ELECTRON-PARAMAGNETIC RESONANCE AND THEORETICAL-STUDY OF DIBENZYLMERCURY AND DIPHENYLMERCURY RADICAL CATIONS


RHODES C., GLIDEWELL C., AGIRBAS H.

JOURNAL OF THE CHEMICAL SOCIETY-FARADAY TRANSACTIONS, vol.87, no.19, pp.3171-3178, 1991 (Journal Indexed in SCI) identifier identifier

  • Publication Type: Article / Article
  • Volume: 87 Issue: 19
  • Publication Date: 1991
  • Doi Number: 10.1039/ft9918703171
  • Title of Journal : JOURNAL OF THE CHEMICAL SOCIETY-FARADAY TRANSACTIONS
  • Page Numbers: pp.3171-3178

Abstract

Radical cations of dibenzylmercury and its p-X derivatives (X = Me, MeS, MeO, Cl) and of diphenylmercury and its p-X derivatives (X = Cl, Et, Me, MeO) have been generated by gamma-radiolysis of dilute solutions of the parent compounds in CFCl3 matrices at 77 K. The EPR results for the dibenzylmercury series show all members to be sigma-u-radical cations with singly occupied molecular orbitals approximating to the form (I).

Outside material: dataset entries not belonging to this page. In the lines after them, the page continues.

(** [free_one_pte] frees the page of a present entry and leaves the entry as it is: the page is in the free lists and still
    mapped. *)
Theorem free_one_pte_dangling p v mm n L :
  {{ p ↦ v ∗ page_map mm n ∗ buddy L ∗ blk pages 0 (MAP_NR v) ∗
     ⌜pte_present v = true ∧ 0 ≤ MAP_NR v < n ∧ Z.of_nat (length (frames L)) < 2 ^ 20⌝ }}
    free_one_pte buddy_list mem_map p
  {{ _, p ↦ v ∗ page_map mm n ∗ ∃ L', ⌜frames L' ≡ₚ MAP_NR v :: frames L⌝ ∗ buddy L' }}.
Proof.
  apply triple_wp. iIntros "(Hp & Hm & Hb & Hk & (%Hv & %Hn & %HL))". unfold free_one_pte, pte_none. wp_load.
  rw (eqb_false v 0); [|by intros ->]. wp_load. unfold pte_clear. wp_pures. rw Hv. wp_pures. iApply wp_bind.
  iApply (map_page_wp with "Hm"); [done|]. iIntros "Hm". iApply wp_bind. iApply (free_page_wp with "Hb Hk"); [done|].
  iIntros (L') "%HL' Hb". wp_pures. iFrame. done.
Qed.

(** The pages that the entries of a table map. *)
Definition page_of (v : Z) : list Z := if pte_none v then [] else [MAP_NR v].
Definition pages_of (vs : list Z) : list Z := vs ≫= page_of.

(** An entry is empty or maps one of the [n] pages. *)
Definition entry_ok (n v : Z) : Prop := v = 0 ∨ (pte_present v = true ∧ 0 ≤ MAP_NR v < n).

(** The number of resident pages of the running task, which stops at zero. *)
Definition rss_at (t mm' r : Z) : heapProp := current ↦ t ∗ (t + task_mm) ↦ mm' ∗ (mm' + mm_rss) ↦ r.
(* ===== verification/Wait.v ===== *)
(** * Wait queues and semaphores: kernel/wait.c

    A wait queue is a variable that points to the first of a chain of [struct wait_queue]. The scheduler
    is a parameter of the operations that give up the processor, and the address of the local variable
    [wait] is an argument. *)

From S2P Require Export Sched.

(** struct wait_queue *)
Definition wq_task : Z := 0.
Definition wq_next : Z := 4.
(** struct semaphore *)
Definition sem_count : Z := 0.
Definition sem_wait : Z := 4.

Definition TASK_UNINTERRUPTIBLE : Z := 2.

Definition add_wait_queue (wq wait : Z) : M unit :=
  q ← load wq;
  if negb (q =? NULL) then
    store (wait + wq_next) NULL;;
    store wq wait
  else
    q ← load wq;
    n ← load (q + wq_next);
    store (wait + wq_next) n;;
    q ← load wq;
    store (q + wq_next) wait.

Definition remove_wait_queue (wq wait : Z) : M unit :=
  q ← load wq;
  last ← (if q =? wait then
            n ← load (wait + wq_next);
            store wq n;;
            mret (n =? wait)
          else mret false);
  (if last : bool then store wq NULL
   else
     tmp ← loop (λ tmp,
       n ← load (tmp + wq_next);
       if negb (n =? wait) then n ← load (tmp + wq_next); mret (inl n) else mret (inr tmp)) wait;
     n ← load (wait + wq_next);
     store (tmp + wq_next) n);;
  store (wait + wq_next) NULL.

(** The body of the loop of [wake_up]; [wakes] is its test of the state. *)
Definition wake_step (wakes : Z → bool) (wq tmp : Z) : M (Z + unit) :=
  task ← load (tmp + wq_task);
  (if negb (task =? NULL) then
     s ← load (task + state);
     if wakes s then store (task + state) TASK_RUNNING else mret tt
   else mret tt);;
  n ← load (tmp + wq_next);
  if n =? NULL then mret (inr tt)
  else
    tmp ← load (tmp + wq_next);
    q ← load wq;
    if negb (tmp =? q) then mret (inl tmp) else mret (inr tt).

Definition wake (wakes : Z → bool) (wq : Z) : M unit :=
  if wq =? NULL then mret tt else
  tmp ← load wq;
  if tmp =? NULL then mret tt else
  loop (wake_step wakes wq) tmp.

Definition sleeping (s : Z) : bool := (s =? TASK_INTERRUPTIBLE) || (s =? TASK_UNINTERRUPTIBLE).

Definition wake_up (wq : Z) : M unit := wake sleeping wq.
Definition wake_up_interruptible (wq : Z) : M unit := wake (λ s, s =? TASK_INTERRUPTIBLE) wq.

Definition __up (sem : Z) : M unit :=
  c ← load (sem + sem_count);
  store (sem + sem_count) (s32 (c + 1));;
  wake_up (sem + sem_wait).

Definition up (sem : Z) : M unit := __up sem.

Section sleep.
(** [schedule] and the variable [current]. *)
Context (schedule : M unit) (current : Z).

Definition __sleep_on (wait wq st : Z) : M unit :=
  cur ← load current;
  store (wait + wq_task) cur;;
  store (wait + wq_next) NULL;;
  if wq =? NULL then mret tt else
  cur ← load current;
  store (cur + state) st;;
  add_wait_queue wq wait;;
  schedule;;
  remove_wait_queue wq wait.

Definition interruptible_sleep_on (wait wq : Z) : M unit := __sleep_on wait wq TASK_INTERRUPTIBLE.
Definition sleep_on (wait wq : Z) : M unit := __sleep_on wait wq TASK_UNINTERRUPTIBLE.

(** [turns]: how often the task is scheduled before the count is positive. *)
Definition __down (turns : nat) (wait sem : Z) : M unit :=
  cur ← load current;
  store (wait + wq_task) cur;;
  store (wait + wq_next) NULL;;
  add_wait_queue (sem + sem_wait) wait;;
  cur ← load current;
  store (cur + state) TASK_UNINTERRUPTIBLE;;
  run (S turns) (λ _ : unit,
    c ← load (sem + sem_count);
    if c <=? 0 then
      schedule;;
      cur ← load current;
      store (cur + state) TASK_UNINTERRUPTIBLE;;
      mret (inl tt)
    else mret (inr tt)) tt;;
  cur ← load current;
  store (cur + state) TASK_RUNNING;;
  remove_wait_queue (sem + sem_wait) wait.

Definition down (turns : nat) (wait sem : Z) : M unit :=
  c ← load (sem + sem_count);
  (if c <=? 0 then __down turns wait sem else mret tt);;
  c ← load (sem + sem_count);
  store (sem + sem_count) (s32 (c - 1)).
End sleep.

(** ** Waking *)

(** A chain of waiters [(w, t, s)] from [q] to [e]: the entry [w] of the task [t], which has the
    state [s]. *)
Fixpoint wseg (q : Z) (ws : list (Z * Z * Z)) (e : Z) : heapProp :=
  match ws with
  | [] => ⌜q = e⌝
  | (w, t, s) :: ws =>
      ⌜q = w ∧ w ≠ NULL ∧ t ≠ NULL⌝ ∗ (w + wq_task) ↦ t ∗ (t + state) ↦ s ∗
      ∃ n, (w + wq_next) ↦ n ∗ wseg n ws e
  end.

Definition waiters (q : Z) (ws : list (Z * Z * Z)) : heapProp := wseg q ws NULL.

Definition woken (wakes : Z → bool) (x : Z * Z * Z) : Z * Z * Z :=
  let '(w, t, s) := x in (w, t, if wakes s then TASK_RUNNING else s).

Lemma wseg_cons q w t s ws e : wseg q ((w, t, s) :: ws) e ⊣⊢
  ⌜q = w ∧ w ≠ NULL ∧ t ≠ NULL⌝ ∗ (w + wq_task) ↦ t ∗ (t + state) ↦ s ∗ ∃ n, (w + wq_next) ↦ n ∗ wseg n ws e.
Proof. done. Qed.

Lemma wseg_app q ws ws' e : wseg q (ws ++ ws') e ⊣⊢ ∃ m, wseg q ws m ∗ wseg m ws' e.
Proof.
  revert q. induction ws as [|[[w t] s] ws IH]; intros q; simpl.
  - iSplit; [iIntros "H"; by iExists q; iFrame|]. by iIntros "(%m & -> & H)".
  - iSplit.
    + iIntros "($ & $ & $ & %n & Hn & H)". rw IH. iDestruct "H" as (m) "[H1 H2]". iExists m. by iFrame.
    + iIntros "(%m & ($ & $ & $ & %n & Hn & H1) & H2)". iExists n. iFrame "Hn". rw IH. iExists m. iFrame.
Qed.

Lemma wseg_null q ws : q = NULL → wseg q ws NULL ⊢ ⌜ws = []⌝.
Proof. intros ->. destruct ws as [|[[w t] s] ws]; simpl; [by iIntros|]. iIntros "((<- & % & _) & _)". done. Qed.

Lemma wseg_cells q ws e : wseg q ws e ⊢ cells (length ws).
Proof.
  revert q. induction ws as [|[[w t] s] ws IH]; intros q; simpl; [iIntros "_"; iApply cells_0|].
  iIntros "(_ & H1 & _ & %n & _ & H2)". rw IH pt_cells. iApply (cells_add with "H1 H2").
Qed.

(** Entries of two chains are at different addresses. *)
Lemma wseg_ne q x ws e q' ws' : q' ≠ NULL → wseg q (x :: ws) e -∗ wseg q' ws' NULL -∗ ⌜q' ≠ q⌝.
Proof.
  intros Hq. destruct x as [[w t] s], ws' as [|[[w' t'] s'] ws']; simpl; [by iIntros "_ ->"|].
  iIntros "((-> & _) & H1 & _) ((-> & _) & H2 & _)". iDestruct (pt_ne with "H1 H2") as %Hne.
  iPureIntro. intros ->. done.
Qed.

Lemma wake_step_wp wakes wq q x ds ts tmp : q ≠ NULL →
  wq ↦ q ∗ wseg q (woken wakes <$> ds) tmp ∗ wseg tmp (x :: ts) NULL ⊢ wp (wake_step wakes wq tmp) (λ r,
    match r with
    | inl tmp' => ⌜ts ≠ []⌝ ∗ wq ↦ q ∗ wseg q (woken wakes <$> ds ++ [x]) tmp' ∗ wseg tmp' ts NULL
    | inr _ => wq ↦ q ∗ waiters q (woken wakes <$> ds ++ x :: ts)
    end).
Proof.
  destruct x as [[w t] s]. rw (wseg_cons tmp). iIntros (Hq) "(Hwq & Hds & ((-> & %Hw & %Ht) & Htask & Hst & %n & Hn & Hts))".
  unfold wake_step. wp_load. rw (proj2 (Z.eqb_neq _ _) Ht). wp_load. iApply wp_bind.
  iApply (wp_wand _ (λ _, (t + state) ↦ (if wakes s then TASK_RUNNING else s))%I with "[Hst]").
  { destruct (wakes s); [by wp_store|by wp_pures]. }
  iIntros ([]) "Hst". wp_load.
  iAssert (wseg q (woken wakes <$> ds ++ [(w, t, s)]) n) with "[Hds Htask Hst Hn]" as "Hds".
  { rw fmap_app wseg_app. iExists w. iFrame "Hds". simpl. iFrame. done. }
  destruct (Z.eqb_spec n NULL) as [->|Hne].
  - iDestruct (wseg_null with "Hts") as %->; [done|]. wp_pures. iFrame. 
  - wp_pures. rw fmap_app. change (woken wakes <$> [(w, t, s)]) with [(w, t, if wakes s then TASK_RUNNING else s)]. destruct ts as [|y ts]; [by iDestruct "Hts" as %->|].
    iAssert ⌜n ≠ q⌝%I as %Hnq.
    { destruct ds as [|y' ds]; iApply (wseg_ne with "Hds Hts"); done. }
    rw wseg_app. iDestruct "Hds" as (m) "[Hds H]". rw wseg_cons. iDestruct "H" as "((-> & _ & _) & Htask & Hst & %n' & Hn & ->)".
    wp_load. wp_load. rw (proj2 (Z.eqb_neq _ _) Hnq). wp_pures. iSplit; [done|]. iFrame "Hwq Hts".
    rw wseg_app. iExists w. iFrame "Hds". iSplit; [done|]. iFrame. done.
Qed.

Lemma wake_wp wakes wq q ws (Q : unit → heapProp) : wq ≠ NULL →
  wq ↦ q -∗ waiters q ws -∗ (wq ↦ q -∗ waiters q (woken wakes <$> ws) -∗ Q tt) -∗ wp (wake wakes wq) Q.
Proof.
  iIntros (Hwq) "Hwq H HQ". unfold wake. rw (proj2 (Z.eqb_neq _ _) Hwq). wp_load.
  destruct (Z.eqb_spec q NULL) as [->|Hq].
  { iDestruct (wseg_null with "H") as %->; [done|]. wp_pures. iApply ("HQ" with "Hwq H"). }
  destruct ws as [|x ws]; [by iDestruct "H" as %->|].
  iApply (wp_wand _ (λ _, wq ↦ q ∗ waiters q (woken wakes <$> x :: ws))%I with "[Hwq H]");
    [|iIntros ([]) "[H1 H2]"; iApply ("HQ" with "H1 H2")].
  iApply (wp_loop _ (λ (n : nat) (tmp : Z), ∃ ds y ts, ⌜x :: ws = ds ++ y :: ts ∧ n = length ts⌝ ∗ wq ↦ q ∗
    wseg q (woken wakes <$> ds) tmp ∗ wseg tmp (y :: ts) NULL)%I _ (length ws)); last first.
  { iExists [], x, ws. iFrame. iSplit; done. }
  - intros n tmp. iIntros "(%ds & %y & %ts & (%Heq & ->) & H)". iApply (wp_wand with "[H]"); [by iApply wake_step_wp|].
    iIntros ([tmp'|[]]) "H"; [|by rw Heq]. iDestruct "H" as (Hts) "H". destruct ts as [|z ts]; [done|].
    iExists (length ts). iSplit; [iPureIntro; simpl; lia|]. iExists (ds ++ [y]), z, ts. iFrame "H".
    iPureIntro. by rw -assoc_L.
  - iIntros "(%ds & %y & %ts & (_ & %Hn) & _ & _ & H)". rw wseg_cells. iApply (cells_le with "H"). simpl. lia.
Qed.

(** [up] adds one to the semaphore and ends with every task that sleeps on it runnable; the tasks in
    another state and the queue stay as they were. *)
Theorem up_correct sem c q ws :
  {{ ⌜(sem + sem_wait)%Z ≠ NULL⌝ ∗ (sem + sem_count) ↦ c ∗ (sem + sem_wait) ↦ q ∗ waiters q ws }}
    up sem
  {{ _, (sem + sem_count) ↦ s32 (c + 1) ∗ (sem + sem_wait) ↦ q ∗ waiters q (woken sleeping <$> ws) }}.
Proof.
  apply triple_wp. iIntros "(%Hw & Hc & Hq & H)". unfold up, __up, wake_up. wp_load. wp_store.
  iApply (wake_wp with "Hq H"); [done|]. iIntros "Hq H". iFrame.
Qed.

(** [add_wait_queue] tests the queue the wrong way round.  On an empty queue it reads through the null
    pointer, so that no task can be the first to sleep; on a queue with waiters it makes the new entry
    the only one, and [wake_up] never reaches the waiters that were there before. *)
Theorem add_wait_queue_loses_waiters wq wait q t s ws v :
  (∀ m, m !! wq = Some NULL → m !! wq_next = None → add_wait_queue wq wait m = Fault) ∧
  {{ ⌜wq ≠ NULL ∧ wait ≠ NULL ∧ t ≠ NULL ∧ q ≠ NULL⌝ ∗ wq ↦ q ∗ waiters q ws ∗
     (wait + wq_task) ↦ t ∗ (t + state) ↦ s ∗ (wait + wq_next) ↦ v }}
    (add_wait_queue wq wait;; wake_up wq)
  {{ _, wq ↦ wait ∗ waiters wait [woken sleeping (wait, t, s)] ∗ waiters q ws }}.
Proof.
  split.
  - intros m Hm Hn. unfold add_wait_queue, load, mbind, M_bind. rw Hm. cbn [negb Z.eqb NULL]. rw Hm.
    by rw Z.add_0_l Hn.
  - apply triple_wp. iIntros "((%Hwq & %Hwait & %Ht & %Hq) & Hq & Hws & Htask & Hst & Hn)". unfold add_wait_queue.
    wp_load. rw (proj2 (Z.eqb_neq _ _) Hq). wp_store. wp_store. unfold wake_up.
    iApply (wake_wp _ _ _ [(wait, t, s)] with "Hq [Htask Hst Hn]"); [done| |iIntros "Hq H"; iFrame].
    iSplit; [done|]. iFrame. done.
Qed.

The parallel and perpendicular \ + 1/2 > components of the Hg-199 spectrum are almost coincident, giving an intense low-field isotropic line: this shows a substructure typical of an anisotropic doublet coupling, and arises from a single solvent fluorine atom, but is unprecedentedly large for radical-cation superhyperfine couplings in freon matrices. These additional couplings were absent when the experiments were repeated using a CCl4 matrix which confirms the F-19 assignment.